Re-run the evaluation experiment
Use the same dataset to measure how your changes affected tool selection quality.
Compare the results
Review improvements in score, spot reductions in errors, and identify new patterns or regressions.

And this is just for one module! You can next move to the next component of your agent
You can evaluate modules with metrics like the following:
- Router: tool selection and parameter extraction
- Tools: Output accuracy, hallucinations
- Planner: Plan length, validity, sufficiency
- Paths: Looping, redundant steps
- Reflection: Output quality, retry logic
5. Wrapping Up: Where to Go From Here
Building great agents is a journey that doesn’t stop at getting them to “work.” It’s about creating agents you can trust, understand, and continuously improve.
In this guide, you’ve learned how to make agent behavior observable, how to evaluate outputs and reasoning steps, and how to design experiments that drive real, measurable improvements.
But this is just the beginning.
From here, you might want to:
- Optimize your prompts to drive better agent behavior with Prompt Optimization.
- Monitor agents in production to catch regressions, errors, and drift in real-time with Production Monitoring.

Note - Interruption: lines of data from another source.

Create HintDb frame.

#[local] Hint Resolve readonly_idx_at readonly_read_dpn readonly_pack_deref
  readonly_dict_deref readonly_tx_GetID : frame.

Ltac head_of t := lazymatch t with ?f _ => head_of f | _ => t end.

(** One step of a frame proof: follow the structure of the computation,
    close the leaves with the hints, unfold what has no lemma yet. *)
Ltac frame_step :=
  lazymatch goal with
  | |- unchanged _ (mret _) => apply unchanged_ret
  | |- unchanged _ (_ ≫= _) => apply unchanged_bind; [| intros ?]
  | |- unchanged _ (gets _) => apply unchanged_gets
  | |- unchanged _ (throw _) => apply unchanged_throw
  | |- unchanged _ (crash _) => apply unchanged_crash
  | |- unchanged _ out_of_fuel => apply unchanged_out_of_fuel
  | |- unchanged _ (ASSERT _) => apply unchanged_ASSERT
  | |- unchanged _ (modify _) => apply unchanged_modify; intros ?; try reflexivity
  | |- unchanged _ (modify_dpn _ _) => apply unchanged_modify_dpn; intros ?; try reflexivity
  | |- unchanged _ (pack_alloc _) => apply unchanged_pack_alloc; intros; try reflexivity
  | |- unchanged _ (dict_alloc _) => apply unchanged_dict_alloc; intros; try reflexivity
  | |- unchanged _ (alloc_dpn _ _) => apply unchanged_alloc_dpn; intros; try reflexivity
  | |- unchanged _ (try_catch_rethrow _ _) => apply unchanged_try_catch_rethrow
  | |- unchanged _ (scope_exit _ _) => apply unchanged_scope_exit
  | |- unchanged _ (for_each _ _) => apply unchanged_for_each; intros ?
  | |- unchanged _ (match ?x with _ => _ end) => destruct x
  | |- unchanged _ ?m =>
      first [ solve [auto 2 with frame]
            | solve [apply readonly_unchanged; auto 2 with frame]
            | let h := head_of m in progress unfold h ]
  | |- readonly _ => unfold readonly
  end.

Ltac frame := repeat frame_step.

(** Run the leading steps of a computation that are plain reads. *)
Ltac msimpl :=
  repeat first [ rewrite bind_eq
               | progress cbn [mret M_ret gets modify throw crash ASSERT negb] ].

Ltac msimpl_in H :=
  repeat first [ rewrite bind_eq in H
               | progress cbn [mret M_ret gets modify throw crash ASSERT negb] in H ].

Lemma readonly_get_dpn i : readonly (get_dpn i).
Proof. frame. Qed.

Lemma readonly_get_pc i : readonly (get_pc i).
Proof. frame. Qed.

Lemma readonly_get_pack i : readonly (get_pack i).
Proof. frame. Qed.

#[local] Hint Resolve readonly_get_dpn readonly_get_pc readonly_get_pack : frame.

(** ** Machine integers *)

Lemma i64_small x : - 2 ^ 63 <= x < 2 ^ 63 -> i64 x = x.
Proof.
  intros Hx. unfold i64, wrap_signed.
  replace (2 ^ (64 - 1)) with (2 ^ 63) by reflexivity.
  rewrite Z.mod_small; lia.
Qed.

Lemma u64_small x : 0 <= x < 2 ^ 64 -> u64 x = x.
Proof. intros Hx. unfold u64, wrap_unsigned. apply Z.mod_small. lia. Qed.

Lemma u32_small x : 0 <= x < 2 ^ 32 -> u32 x = x.
Proof. intros Hx. unfold u32, wrap_unsigned. apply Z.mod_small. lia. Qed.

(** ** EncodeValue64: the two scale loops *)

Lemma quot10_bounds vv :
  Z.quot MINUS_INF_64 10 <= vv <= Z.quot PLUS_INF_64 10 -> - 2 ^ 63 <= vv * 10 < 2 ^ 63.
Proof.
  intros [Hlo Hhi]. destruct INF_64_range as [[Hm _] [_ Hp]].
  pose proof (Z.quot_rem' MINUS_INF_64 10) as Em.
  pose proof (Z.quot_rem' PLUS_INF_64 10) as Ep.
  pose proof (Z.rem_bound_abs MINUS_INF_64 10 ltac:(lia)) as Bm.
  pose proof (Z.rem_bound_abs PLUS_INF_64 10 ltac:(lia)) as Bp.
  split.
  - destruct (Z.le_gt_cases 0 MINUS_INF_64).
    + lia.
    + assert (Z.rem MINUS_INF_64 10 <= 0) by (apply Z.rem_nonpos; lia). lia.
  - destruct (Z.le_gt_cases 0 PLUS_INF_64).
    + assert (0 <= Z.rem PLUS_INF_64 10) by (apply Z.rem_nonneg; lia). lia.
    + lia.
Qed.

(** The values the multiplying loop goes through stay in range while no
    round saturates. *)
Definition mul_in_range (vv : Z) (j : Z) : Prop :=
  Z.quot MINUS_INF_64 10 <= vv * 10 ^ j <= Z.quot PLUS_INF_64 10.

Lemma EncodeValue64_mul_inr n vv r :
  EncodeValue64_mul n vv = inr r ->
  r = vv * 10 ^ Z.of_nat n /\ forall j, 0 <= j < Z.of_nat n -> mul_in_range vv j.
Proof.
  revert vv. induction n as [| n IH]; intros vv; simpl EncodeValue64_mul.
  - intros [= <-]. split; [simpl; lia | intros j Hj; lia].
  - destruct (Z.ltb_spec vv (Z.quot MINUS_INF_64 10)); [discriminate |].
    destruct (Z.gtb_spec vv (Z.quot PLUS_INF_64 10)); [discriminate |].
    rewrite i64_small by (apply quot10_bounds; lia).
    intros Hr. apply IH in Hr as [-> Hr]. split.
    + rewrite Nat2Z.inj_succ, Z.pow_succ_r by lia. lia.
    + intros j Hj. destruct (decide (j = 0)) as [-> | Hne].
      * unfold mul_in_range. rewrite Z.pow_0_r. lia.
      * specialize (Hr (j - 1) ltac:(lia)). unfold mul_in_range in *.
        replace (vv * 10 ^ j) with (vv * 10 * 10 ^ (j - 1)); [done |].
        replace j with (Z.succ (j - 1)) at 2 by lia.
        rewrite Z.pow_succ_r by lia. lia.
Qed.

Lemma EncodeValue64_mul_inl n vv s :
  EncodeValue64_mul n vv = inl s ->
  exists j, 0 <= j < Z.of_nat n /\ (forall i, 0 <= i < j -> mul_in_range vv i) /\
    ((s = MINUS_INF_64 /\ vv * 10 ^ j < Z.quot MINUS_INF_64 10) \/
     (s = PLUS_INF_64 /\ vv * 10 ^ j > Z.quot PLUS_INF_64 10)).
Proof.
  revert vv. induction n as [| n IH]; intros vv; simpl EncodeValue64_mul; [discriminate |].
  destruct (Z.ltb_spec vv (Z.quot MINUS_INF_64 10)).
  { intros [= <-]. exists 0. rewrite Z.pow_0_r.
    split; [lia |]. split; [intros; lia |]. left. lia. }
  destruct (Z.gtb_spec vv (Z.quot PLUS_INF_64 10)).
  { intros [= <-]. exists 0. rewrite Z.pow_0_r.
    split; [lia |]. split; [intros; lia |]. right. lia. }
  rewrite i64_small by (apply quot10_bounds; lia).
  intros Hs. apply IH in Hs as (j & Hj & Hin & Hsat).
  assert (Hpow : forall i, 0 <= i -> vv * 10 * 10 ^ i = vv * 10 ^ (i + 1)).
  { intros i Hi. rewrite Z.pow_add_r by lia. lia. }
  exists (j + 1). split; [lia |]. split.
  - intros i Hi. destruct (decide (i = 0)) as [-> | Hne].
    + unfold mul_in_range. rewrite Z.pow_0_r. lia.
    + specialize (Hin (i - 1) ltac:(lia)). unfold mul_in_range in *.
      rewrite Hpow in Hin by lia. by replace (i - 1 + 1) with i in Hin by lia.
  - rewrite <- Hpow by lia. done.
Qed.

Lemma rem10_sum_zero a b :
  Z.rem a 10 + 10 * Z.rem (Z.quot a 10) b = 0 <->
  Z.rem a 10 = 0 /\ Z.rem (Z.quot a 10) b = 0.
Proof.
  split; [| intros [-> ->]; lia].
  intros Hs.
  pose proof (Z.rem_bound_abs a 10 ltac:(lia)). lia.
Qed.

Lemma rem_mul10 a c :
  c <> 0 -> Z.rem a (10 * c) = Z.rem a 10 + 10 * Z.rem (Z.quot a 10) c.
Proof.
  intros Hc. rewrite !Z.rem_eq by lia. rewrite <- Z.quot_quot by lia. lia.
Qed.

- Add guardrails for security, content safety, and sensitive data leakage prevention, ensuring your agents behave responsibly even in dynamic environments.
Each of these steps builds on the foundation you’ve set: observability, evaluation, and continuous iteration.
By combining them, you’ll be ready to take your agents from early prototypes to production-grade systems that are powerful, safe, and scalable.